Le démontage des staves (éléments de refroidissement) du haut-fourneau n°4 (HF4) de Carsid compromet-il la remise en valeur de l’outil ? Les membres du collectif citoyen pour la sauvegarde sont formels : l’opération contrevient aux autorisations délivrées.

Comme le rappelle le vice-président Louigio Spagnuolo, "la demande de démolition a été refusée par le fonctionnaire délégué du SPW. Celui-ci n’a marqué son accord qu’à un démantèlement partiel de l’outil, notamment des installations périphériques. Nous en avons informé le bourgmestre et l’administration."

La direction de Duferco (ex-Carsid) dit respecter scrupuleusement les permis dont elle dispose, en particulier l’interdiction de démolir le HF4, ce qui génère des surcoûts. Selon elle, "deux inspecteurs du Service Public de Wallonie sont venus sur le site la semaine dernière afin de contrôler la conformité des travaux. Aucune infraction n’a été relevée." Le groupe italo-suisse rappelle qu’il paie chaque année 7 millions d’euros de précompte immobilier pour une activité industrielle disparue depuis 10 ans : "60 % de ce montant revient à la ville, le solde à la province de Hainaut."

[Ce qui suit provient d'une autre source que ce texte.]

(** ** The frames of the application *)

(** What the engine measures for a frame: the frame's duration, set into
    [Time] before the systems run, and the FPS value the counter samples. *)
Record FrameInput := mk_frame_input { fi_delta : K; fi_fps : K }.

(** [Time::set_delta_seconds] and the [FPSCounter] sample of a frame. *)
Definition begin_frame (w : World K) (i : FrameInput) : World K :=
  mk_world (w_entities w) (w_next w) (w_cameras w) (w_transforms w) (w_ui_texts w)
    (w_ui_transforms w) (w_scenes w) (w_meshes w) (w_materials w) (w_transparent w)
    (mk_time (fi_delta i) (frame_number (w_time w))) (mk_fps_counter (fi_fps i)) (w_demo w).

(** [Time::increment_frame_number] at the end of a frame ([u64], wrapping). *)
Definition end_frame (w : World K) : World K :=
  mk_world (w_entities w) (w_next w) (w_cameras w) (w_transforms w) (w_ui_texts w)
    (w_ui_transforms w) (w_scenes w) (w_meshes w) (w_materials w) (w_transparent w)
    (mk_time (delta_seconds (w_time w)) (wrap_succ 64 (frame_number (w_time w))))
    (w_fps w) (w_demo w).

(** One frame: the engine sets the frame's time, the system runs, the frame
    counter advances. *)
Definition frame (self : ExampleSystem) (w : World K) (i : FrameInput) : ExampleSystem * World K :=
  let '(self', w') := run self (begin_frame w i) in (self', end_frame w').

(** Consecutive frames. *)
Fixpoint frames (self : ExampleSystem) (w : World K) (ins : list FrameInput) : ExampleSystem * World K :=
  match ins with
  | [] => (self, w)
  | i :: ins' => let '(self', w') := frame self w i in frames self' w' ins'
  end.

End ExampleSystem.

Arguments ExampleSystem : clear implicits.

(** ** Lemmas on the stages *)

Section ExampleSystemLemmas.
Context {K : Type} `{RealField K} `{FixedDisplay K}.
Implicit Types (w : World K) (self : ExampleSystem).

Lemma lookup_update_cameras (cams : gset Entity) (q : UnitQuaternion K)
    (ts : gmap Entity (Transform K)) (e : Entity) :
  update_cameras cams q ts !! e =
  (if decide (e ∈ cams) then rotate_transform q else id) <$> ts !! e.
Proof. unfold update_cameras. rewrite map_lookup_imap. by destruct (ts !! e), (decide (e ∈ cams)). Qed.

Lemma lookup_refresh_fps_text (fd : option Entity) (f : Z) (fps : K)
    (texts : gmap Entity (UiText K)) (e : Entity) :
  refresh_fps_text fd f fps texts !! e =
  (fun d => if bool_decide (fd = Some e) && refresh_due f
            then set_text d (fps_label fps) else d) <$> texts !! e.
Proof.
  unfold refresh_fps_text. destruct fd as [e'|]; simpl; [|by destruct (texts !! e)].
  destruct (texts !! e') as [d'|] eqn:He'; [destruct (refresh_due f) eqn:Ef|].
  - destruct (decide (e' = e)) as [->|Hne].
    + rewrite lookup_insert_eq, He', bool_decide_eq_true_2; done.
    + rewrite lookup_insert_ne by done. destruct (texts !! e); simpl; [|done].
      rewrite bool_decide_eq_false_2 by congruence. done.
  - destruct (texts !! e); simpl; [|done]. by rewrite andb_false_r.
  - destruct (decide (e' = e)) as [->|Hne]; [by rewrite He'|].
    destruct (texts !! e); simpl; [|done]. rewrite bool_decide_eq_false_2 by congruence. done.
Qed.

(** [run] leaves the entities, the cameras, the UI transforms, the time and
    the FPS counter as they are. *)
Lemma run_frame_data self w :
  let w' := (run self w).2 in
  w_entities w' = w_entities w /\ w_cameras w' = w_cameras w /\
  w_ui_transforms w' = w_ui_transforms w /\ w_time w' = w_time w /\ w_fps w' = w_fps w.
Proof. done. Qed.

Lemma ui_find_run self w id : ui_find (run self w).2 id = ui_find w id.
Proof. done. Qed.

Lemma ui_find_frame self w i id : ui_find (frame self w i).2 id = ui_find w id.
Proof.
  unfold frame. pose proof (ui_find_run self (begin_frame w i) id) as Hr.
  destruct (run self (begin_frame w i)) as [s' w']. exact Hr.
Qed.

Lemma resolve_Some (e : Entity) w : resolve_fps_display (Some e) w = Some e.
Proof. done. Qed.

Lemma dom_update_cameras (cams : gset Entity) (q : UnitQuaternion K) (ts : gmap Entity (Transform K)) :
  dom (update_cameras cams q ts) = dom ts.
Proof. apply set_eq. intros e. by rewrite !elem_of_dom, lookup_update_cameras, fmap_is_Some. Qed.

Lemma dom_refresh_fps_text (fd : option Entity) (f : Z) (fps : K) (texts : gmap Entity (UiText K)) :
  dom (refresh_fps_text fd f fps texts) = dom texts.
Proof. apply set_eq. intros e. by rewrite !elem_of_dom, lookup_refresh_fps_text, fmap_is_Some. Qed.

(** What one frame does to the parts of the world the theorems follow. *)
Lemma frame_parts self w i :
  let '(self', w') := frame self w i in
  fps_display self' = resolve_fps_display (fps_display self) w /\
  w_ui_texts w' = refresh_fps_text (resolve_fps_display (fps_display self) w)
                    (frame_number (w_time w)) (fi_fps i) (w_ui_texts w) /\
  w_transforms w' = update_cameras (w_cameras w) (delta_rot (fi_delta i)) (w_transforms w) /\
  frame_number (w_time w') = wrap_succ 64 (frame_number (w_time w)) /\
  w_entities w' = w_entities w /\ w_cameras w' = w_cameras w /\
  w_ui_transforms w' = w_ui_transforms w /\
  camera_angle (w_demo w') = camera_angle (advance_angle (w_demo w) (fi_delta i)).
Proof. done. Qed.

(** A frame adds no component to a dead entity and allocates nothing. *)
Lemma frame_world_wf self w i : world_wf w -> world_wf (frame self w i).2.
Proof. unfold world_wf; simpl. by rewrite dom_refresh_fps_text, dom_update_cameras. Qed.
(* ===== verification/SystemF32.v ===== *)
(** * [ExampleSystem] at [f32]: the angle accumulator and the label schedule

    The system at the code's scalar, IEEE-754 binary32 with rounding to
    nearest even, whatever the platform's [sin_cos].

    The angle accumulator:

    [state.camera_angle += camera_angular_velocity * time.delta_seconds()]
    at the code's scalar, IEEE-754 binary32 with rounding to nearest even.
    The literal [0.1] is the float nearest to a tenth, [13421773 * 2^-27];
    each frame rounds the product and then the sum.  So the angle does not
    grow by exactly [0.1 * t]; a ten-second frame happens to give exactly
    [1.0]; sixty frames a second for ten seconds give [1 - 15 * 2^-24]; and
    from [32768.0] rad on (about 91 hours of running at 60 frames a second)
    a frame's increment is below half a unit in the last place, so the angle
    stops growing.  The angle is only written, never read, by the code: the
    cameras turn by the per-frame increment, not by the accumulator.

    The schedule of the label: starting at frame 0 it is rewritten on
    frames 0, 20 and 40 and on no frame between. *)

From stdpp Require Import base gmap.
From Stdlib Require Import ZArith QArith List String SpecFloat.
From S2P Require Import Prelude F32 Nalgebra RustFormat Ecs ExampleSystem.

Section AngleF32.
Context `{LibmSinCos}.

(** A frame of [dt] seconds as the engine measures it, with an FPS sample. *)
Definition f32_frame (dt : f32) : @FrameInput f32 := mk_frame_input dt (f32_of_Z 60).

Definition one_sixtieth : f32 := f32_of_Q (1 # 60).

Lemma camera_angular_velocity_f32 : (camera_angular_velocity : f32) = S754_finite false 13421773 (-27).
Proof. vm_compute. reflexivity. Qed.

Lemma camera_angle_default : camera_angle (@demo_state_default f32 _) = f32_zero.
Proof. reflexivity. Qed.

(** The angle after [n] frames of the same duration, from [a]. *)
Lemma frames_repeat_angle (self : ExampleSystem) (w : World f32) (dt : f32) (n : nat) :
  camera_angle (w_demo (frames self w (repeat (f32_frame dt) n)).2) =
  Nat.iter n (fun a => f32_add a (f32_mul camera_angular_velocity dt)) (camera_angle (w_demo w)).
Proof.
  rewrite frames_camera_angle_fold. generalize (camera_angle (w_demo w)) as a.
  induction n as [|n IH]; intros a; [done|]. cbn [repeat fold_left]. rewrite IH.
  clear IH. revert a. induction n as [|n IH]; intros a; [done|]. simpl. by rewrite IH.
Qed.

(** From the default angle, one frame of one second leaves
    [camera_angle] at [13421773 * 2^-27], which is not a tenth: in [f32] the
    accumulator does not grow by exactly [0.1 * t]. *)
Theorem f32_one_second_not_a_tenth (self : ExampleSystem) (w : World f32) :
  w_demo w = demo_state_default ->
  f32_toQ (camera_angle (w_demo (frames self w [f32_frame (f32_of_Z 1)]).2)) =
    Some (13421773 # 134217728) /\
  ~ (13421773 # 134217728 == 1 # 10)%Q.
Proof.
  intros Hd. change [f32_frame (f32_of_Z 1)] with (repeat (f32_frame (f32_of_Z 1)) 1).
  rewrite frames_repeat_angle, Hd. split; [vm_compute; reflexivity|].
  intros E. vm_compute in E. discriminate.
Qed.

(** From the default angle, one frame of ten seconds gives an
    angle of exactly [1.0]. *)
Theorem f32_ten_seconds_exact (self : ExampleSystem) (w : World f32) :
  w_demo w = demo_state_default ->
  camera_angle (w_demo (frames self w [f32_frame (f32_of_Z 10)]).2) = f32_of_Z 1.
Proof.
  intros Hd. change [f32_frame (f32_of_Z 10)] with (repeat (f32_frame (f32_of_Z 10)) 1).
  rewrite frames_repeat_angle, Hd. vm_compute. reflexivity.
Qed.

(** Six hundred frames of a sixtieth of a second, ten seconds
    in all, give [16777201 * 2^-24 = 1 - 15 * 2^-24], not [1.0]. *)
Theorem f32_sixty_fps_drift (self : ExampleSystem) (w : World f32) :
  w_demo w = demo_state_default ->
  camera_angle (w_demo (frames self w (repeat (f32_frame one_sixtieth) 600)).2) =
    S754_finite false 16777201 (-24).
Proof. intros Hd. rewrite frames_repeat_angle, Hd. vm_compute. reflexivity. Qed.

(** (C13) Once [camera_angle] reaches [32768.0], frames of a
    sixtieth of a second no longer change it, however many there are. *)
Theorem f32_angle_stalls (self : ExampleSystem) (w : World f32) (n : nat) :
  camera_angle (w_demo w) = f32_of_Z 32768 ->
  camera_angle (w_demo (frames self w (repeat (f32_frame one_sixtieth) n)).2) = f32_of_Z 32768.
Proof.
  intros Ha. rewrite frames_repeat_angle, Ha.
  induction n as [|n IH]; [done|]. rewrite Nat.iter_succ, IH. vm_compute. reflexivity.
Qed.

(** The frames numbered [0 .. n-1], the [k]-th sampling [k] FPS. *)
Definition counting_frames (n : nat) : list (@FrameInput f32) :=
  map (fun k => mk_frame_input one_sixtieth (f32_of_Z (Z.of_nat k))) (seq 0 n).

(** Starting at frame 0, the label is rewritten on frames
    0, 20 and 40 and on no frame between: after frames 0..19 it shows the
    sample of frame 0, after 0..39 that of frame 20, after 0..40 that of
    frame 40. *)
Theorem label_schedule_0_40 :
  label_after 0 (counting_frames 20) "" = "FPS: 0.00"%string /\
  label_after 0 (counting_frames 40) "" = "FPS: 20.00"%string /\
  label_after 0 (counting_frames 41) "" = "FPS: 40.00"%string.
Proof. vm_compute. repeat split. Qed.

End AngleF32.

(** ** Examples *)

#[local] Existing Instance libm_small_angle.

Definition default_world : World f32 :=
  empty_world (mk_time f32_zero 0%Z) (mk_fps_counter f32_zero) demo_state_default.

Definition far_world : World f32 :=
  empty_world (mk_time f32_zero 0%Z) (mk_fps_counter f32_zero) (mk_demo_state (f32_of_Z 32768)).

Lemma f32_one_second_not_a_tenth_witness :
  f32_toQ (camera_angle (w_demo (@frames f32 (@f32_real libm_small_angle) _ example_system_default
     default_world [f32_frame (f32_of_Z 1)]).2)) = Some (13421773 # 134217728) /\
  ~ (13421773 # 134217728 == 1 # 10)%Q.
Proof. apply (@f32_one_second_not_a_tenth libm_small_angle). reflexivity. Defined.

Lemma f32_ten_seconds_exact_witness :
  camera_angle (w_demo (@frames f32 (@f32_real libm_small_angle) _ example_system_default
     default_world [f32_frame (f32_of_Z 10)]).2) = f32_of_Z 1.
Proof. apply (@f32_ten_seconds_exact libm_small_angle). reflexivity. Defined.

Lemma f32_sixty_fps_drift_witness :
  camera_angle (w_demo (@frames f32 (@f32_real libm_small_angle) _ example_system_default
     default_world (repeat (f32_frame one_sixtieth) 600)).2) = S754_finite false 16777201 (-24).
Proof. apply (@f32_sixty_fps_drift libm_small_angle). reflexivity. Defined.

Lemma f32_angle_stalls_witness :
  camera_angle (w_demo (@frames f32 (@f32_real libm_small_angle) _ example_system_default
     far_world (repeat (f32_frame one_sixtieth) 1000)).2) = f32_of_Z 32768.
Proof. apply (@f32_angle_stalls libm_small_angle). reflexivity. Defined.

Conseiller mandaté par le collège communal dans ce dossier, Antonio Di Santo assure que le démontage des staves ne portera pas un dommage irréversible au HF4 comme le prétendent les riverains. "Pour la bonne et simple raison que les trous laissés par ce chantier dans la cuve peuvent être aisément rebouchés." Il affirme par ailleurs que la valeur des matériaux en cuivre n’a pas été intégrée à l’estimation du prix du HF4, établie à 3,8 millions.

Selon lui, le financement d’une sécurisation et d’un éclairage nocturne de l’outil ne serait plus à l’ordre du jour. "On s’oriente vers un règlement général de rachat de l’entièreté du domaine", avance-t-il, "hypothèse évoquée depuis septembre. Sa concrétisation demande à réunir les acteurs autour de la table, soit la Wallonie via sa société Sogepa et le groupe Duferco." Ce dernier dit n’avoir aucune information à ce sujet.

Le collectif citoyen du HF4 a recueilli plus de 6.000 signatures en faveur de la préservation. Il souligne que l’expert choisi pour procéder à l’estimation de l’ancien haut fourneau est un partenaire industriel du groupe Duferco. Ce qui ne manque évidemment pas de remettre en cause l’objectivité de sa mission.